Since the system was launched in December, House and Senate Democrats have reported numerous constituents calling to say they weren’t receiving their benefits. Sen. Shenna Bellows, D-Manchester, said her office continues to get calls on a near daily basis.

Bellows said she would like John Feeney, the director of the BUC, to come back before the committee to answer questions. Feeney and Dale Smith, the executive director of the Mississippi Department of Employment Security, appeared before the committee Feb. 9, when legislators expressed a litany of concerns with the timing of the roll-out and the functionality of the system.

“Some people are just giving up,” Bellows said.

The system was spearheaded by Mississippi in what eventually became the four-state consortium known as ReEmployUSA, a cloud-based filing system that Maine is a part of, along with Rhode Island and Connecticut.


A persistent complaint in Maine has been the inability of claimants actually to reach someone by phone. State representatives have reported many cases of constituents trying unsuccessfully to file online — often getting locked out of their accounts or told their password was incorrect — and then trying to call the department’s help line multiple times throughout the day. People have said they have been put on hold for hours or that they have just been disconnected. Bellows said that now legislators are hearing claimants aren’t even able to leave a voice mail with the BUC.

At the Feb. 9 hearing, Rep. Ryan Fecteau, D-Biddeford, had tried to include an amendment to allow claimants to file for benefits over the phone. Under the new system, claimants must complete their work search history after logging in to the website, which is where the lion’s share of the problems have originated. Members of the panel previously expressed concerns for older Maine residents or those living in rural areas who don’t have access to a computer or a reliable internet connection.

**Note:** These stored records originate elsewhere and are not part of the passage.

(** X21. Whatever the collaborators do, a transaction that the deployment
    routine sends to the relay is the assembled deployment with the
    deployer's authorization signed.  And the routine can fail after it
    has submitted: when the relay has accepted the transaction but the
    simulated return value is not a contract address, it throws. *)
Theorem deployment_submits_only_signed (ext : Collaborators)
        (owner name symbol : jsstring) (initial_supply cap : Z) (w : World)
        (tx : AssembledTransaction) :
  In (RelaySend tx)
     (calls (snd (deployNewFungiblePausableToken ext owner name symbol
                    initial_supply cap w))) ->
  (In (RelaySend tx) (calls w) \/
   exists at0,
     Client_deploy ext {| owner := owner; name := name; symbol := symbol; decimals := 0;
                          initial_supply := initial_supply; cap := cap |} (publicKey ext)
     = Return at0 /\
     signAuthEntries ext at0 (publicKey ext) = Return tx) /\
  (forall res e,
      ~ In (RelaySend tx) (calls w) ->
      server_send ext tx = Return res ->
      encodeContract ext (retval tx) = Throw e ->
      fst (deployNewFungiblePausableToken ext owner name symbol initial_supply cap w)
      = Throw e).
Proof.
  rewrite deployNewFungiblePausableToken_spec. cbv zeta.
  destruct (Client_deploy ext _ _) as [at0|e0] eqn:Hd.
  2:{ simpl. intros Hin. apply in_app_or in Hin.
      destruct Hin as [Hin|[Hin|[]]]; [|discriminate Hin].
      split; [left; exact Hin | intros ? ? Hn; contradiction]. }
  destruct (signAuthEntries ext at0 _) as [at1|e1] eqn:Hs.
  2:{ simpl. intros Hin. apply in_app_or in Hin.
      destruct Hin as [Hin|[Hin|[Hin|[]]]]; try discriminate Hin.
      split; [left; exact Hin | intros ? ? Hn; contradiction]. }
  assert (Hcases : In (RelaySend tx)
                      (calls w ++ [SimulateDeploy
                                     {| owner := owner; name := name; symbol := symbol;
                                        decimals := 0; initial_supply := initial_supply;
                                        cap := cap |} (publicKey ext);
                                   SignAuthEntries (publicKey ext); RelaySend at1]) ->
                   In (RelaySend tx) (calls w) \/ tx = at1).
  { intros Hin. apply in_app_or in Hin.
    destruct Hin as [Hin|[Hin|[Hin|[Hin|[]]]]]; try discriminate Hin; [left; exact Hin|].
    right. injection Hin as <-. reflexivity. }
  destruct (server_send ext at1) as [res|e2] eqn:Hr;
    [destruct (encodeContract ext (retval at1)) as [cid|e3] eqn:He|];
    simpl; intros Hin; destruct (Hcases Hin) as [Hold | ->].
  all: split;
    [ first [left; exact Hold | right; exists at0; split; [reflexivity | exact Hs]]
    | intros res' e' Hn Hr' He'; try contradiction; simpl; congruence ].
Qed.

Bellows said they wanted to require the labor department to offer claimants the option to file their work search history over the phone or in written form. She expressed concern that the department was out of compliance with federal law by forcing claimants to file online. According to Henry Fouts, a policy analyst for the committee, based on the latest guidance from the U.S. Department of Labor, the states are required to offer alternative methods of filing for their claims.

“I’m concerned that opens the state up to liability,” Bellows said.

Bellows reiterated her past concerns that with spring coming, roads will be posted and timber workers will be out of work, putting further strain on the already burdened system with more seasonal workers needing to file for their benefits.

“I hope they’re trying to make changes,” she said of the labor department. “I’m really concerned.”


At the Feb. 9 hearing, Feeney said the system’s launch was timed to accommodate another new system going into place in August, one designed for employers who contribute their required share to the unemployment insurance system.

Bellows asked Peter Gore, vice president of government relations for the Maine State Chamber of Commerce, if the department had informed businesses of the new system and the challenges it was creating on the claimant side. Gore said he didn’t think that had happened. He said he did not know if employers experienced any technical difficulties with the existing system.

“I recommend the department reach out to employers,” Bellows said, adding she hoped the department would delay a roll-out if they anticipated any problems similar to the claimant filing system.

Gore was present to address changes in the law that would affect employers responsible for an out-of-work claimants benefits. Under the current system, if an employee is laid off after working less than five weeks for an employer, the responsibility of paying a claim shifts to the most recent employer of more than five weeks. Gore said the bill would change this so all employers within a given time frame would share responsibility for paying benefits fairly.

“From the standpoint of the chamber we’re OK with that,” Gore said, adding that it would create a more fair distribution of benefits.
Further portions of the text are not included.